La pureza y la corrección son supersticiones que se basan, entre otras cosas, en la creencia de que cuando se habla de un modo diferente al que manda el establishment1 lingüístico —ya sea por hábitos «corruptores» como decir clickear en lugar de hacer clic, ya sea por «incultura» o «torpeza mental» como decir Pepe la regaló el arradio a María en lugar de Pepe le regaló la radio a María—, la expresión estigmatizada contraría aspectos inherentes a la estructura de «El Idioma». Nada más falso. Si existiera esa incompatibilidad, la expresión sonaría ininteligible y jamás podría dar lugar a un cambio en la lengua. Declarar que quien dice arradio habla «mal» por falta de seso o por ignorancia es un dislate tan grande como declarar que habla «mal» quien dice vos tenés en lugar de tú tienes; la diferencia entre ambos ejemplos es que en el último nos desplazamos a través del espacio, y en el primero nos desplazamos a través de capas sociales. Y si fuera incorrecto decir arradio, ¿por qué no lo es escribir (como «permite» la RAE) güisqui en lugar de whisky, vikingo en lugar de viking, o el penúltimo delirio académico: cederrón en lugar de CD-ROM? La explicación de por qué es incorrecto decir la dio un beso valdría igualmente para mostrar que es incorrecto decir le llamó por teléfono (en el primer caso se usa acusativo en lugar de dativo; en el segundo, dativo en lugar de acusativo); pero los señores de la Real Academia han decidido que el segundo es correcto, sencillamente porque en ese «error» caen también los encopetados hablantes del dialecto del encopetado barrio madrileño de los Jerónimos, donde se encuentra la encopetada sede de esta noble institución. Borges escribió que los mismos españoles que pretenden imponer su forma de hablar a América cometen este error («confunden acusativo y dativo, dicen le mató por lo mató»); también se horrorizó de la entrada de vikingo en el diccionario de la Academia («pronto oiremos hablar de la obra de Kiplingo»). Cuando la Real Academia «explica» que tal expresión es correcta y tal otra incorrecta, ocurre lo mismo que cuando un niño pregunta a su madre por qué no puede comer más caramelos y esta le responde: «Porque lo digo yo.» Se trata de respuestas autoritarias, no científicas.
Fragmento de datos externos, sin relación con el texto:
Lemma get_pipeline_for_geometry_flags node b :
  kind (get_pipeline_for_geometry node b) = kind b
  ∧ is_initialized (get_pipeline_for_geometry node b) = is_initialized b.
Proof.
  unfold get_pipeline_for_geometry.
  destruct (kind b) eqn:E; cbn; destruct (pipeline_cache b !! _); cbn; auto.
Qed.

(** The draw loop stops at the first visible node: [_draw] looks up
    ["primitive_type"] in the prepared node, which has no such key. *)
Lemma render_nodes_visible (nodes : list (string * FrameNode)) b :
  Exists (λ kv, f_visible kv.2 = true) nodes →
  ∃ b', render_nodes nodes b = (Raise (KeyError "primitive_type"), b')
        ∧ is_initialized b' = is_initialized b.
Proof.
  induction nodes as [|[i f] nodes IH]; intros Hex.
  - by apply Exists_nil in Hex.
  - cbn [render_nodes]. destruct (f_visible f) eqn:Hv.
    + eexists. split; [reflexivity|]. apply get_pipeline_for_geometry_flags.
    + apply Exists_cons in Hex as [Hv'|Hex]; [cbn in Hv'; congruence|].
      by apply IH.
Qed.

Lemma renderer_ok_initialize r :
  renderer_ok r →
  renderer_ok (initialize r).2
  ∧ initialized (initialize r).2 = true
  ∧ is_initialized (backend (initialize r).2) = true
  ∧ dicts (initialize r).2 = dicts r
  ∧ buffer_store (initialize r).2 = buffer_store r
  ∧ shader_manager (initialize r).2 = shader_manager r.
Proof.
  intros [Hsm Hinit]. unfold initialize.
  destruct (initialized r) eqn:E; cbn [snd].
  - split; [split; [done|intros _; by apply Hinit]|].
    split; [done|]. split; [by apply Hinit|]. done.
  - split; [split; [done|done]|]. done.
Qed.

(** How [render] runs: initialization on demand, then the preparation,
    then the backend. *)
Lemma render_steps scene r :
  renderer_ok r →
  ∃ fs r1,
    prepare_nodes (snap_nodes scene) (initialize r).2 = (Ok fs, r1)
    ∧ sm_ok (shader_manager r1)
    ∧ same_setup (initialize r).2 r1
    ∧ dom fs = dom (snap_nodes scene)
    ∧ (∀ i e, snap_nodes scene !! i = Some e →
         ∃ f, fs !! i = Some f ∧ f_visible f = snap_visible e)
    ∧ render scene r
      = (let '(a, b) := render_nodes (map_to_list fs) (backend r1) in
         (a, with_backend (λ _, b) r1)).
Proof.
  intros Hok.
  destruct (renderer_ok_initialize r Hok) as ([Hsm0 _] & Hinit & Hbinit & _).
  destruct (prepare_nodes_ok (snap_nodes scene) (initialize r).2 Hsm0)
    as (fs & r1 & Hprep & Hsm1 & Hsame & _ & Hdom & Hall).
  exists fs, r1. split; [exact Hprep|]. split; [exact Hsm1|].
  split; [exact Hsame|]. split; [exact Hdom|]. split.
  { intros i e Hi. destruct (Hall i e Hi) as (f & Hf & _ & _ & _ & _ & _ & Hv & _).
    by exists f. }
  assert (Hb1 : is_initialized (backend r1) = true).
  { destruct Hsame as (_ & -> & _). exact Hbinit. }
  assert (Hstep : render scene r = render scene (initialize r).2).
  { unfold initialize. destruct (initialized r) eqn:Hi; [done|].
    unfold render at 1. unfold mbind, M_bind, get. rewrite Hi.
    unfold initialize. rewrite Hi. cbn.
    unfold render, mbind, M_bind, mret, M_ret, get. done. }
  rewrite Hstep.
  unfold render, mbind, M_bind, mret, M_ret, get. rewrite Hinit.
  unfold prepare_scene, mbind, M_bind, mret, M_ret, get. rewrite Hprep.
  unfold on_backend, backend_render. cbn [p_nodes]. rewrite Hb1. done.
Qed.

Lemma renderer_ok_with_backend r b :
  sm_ok (shader_manager r) → is_initialized b = true →
  renderer_ok (with_backend (λ _, b) r).
Proof. intros Hsm Hb. split; [exact Hsm|]. intros _. exact Hb. Qed.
La conclusión es clara: una expresión no es intrínsecamente incorrecta, sino que es tachada de incorrecta. El hecho de que haya sectores socialmente prestigiosos encargados de vigilar y mantener un sistema de normas restrictivas se explica sociológicamente por la necesidad de imponer un modelo cultural y político del cual la lengua es integrante fundamental. Es sabido que el poder económico que determina las clases sociales está penetrado profundamente por el poder del lenguaje y el dominio de la gramática normativa es considerado como uno de los criterios para la diferencia y la discriminación social. Por tanto, tras esos intentos correctores y rectificadores, tras esa defensa ora bienintencionada ora dogmática de las gramáticas normativas que hace el profesor Vaquero, aflora directamente una ideología de corte muy conservador2, que obviamente nada tiene que ver con planteamientos científicos.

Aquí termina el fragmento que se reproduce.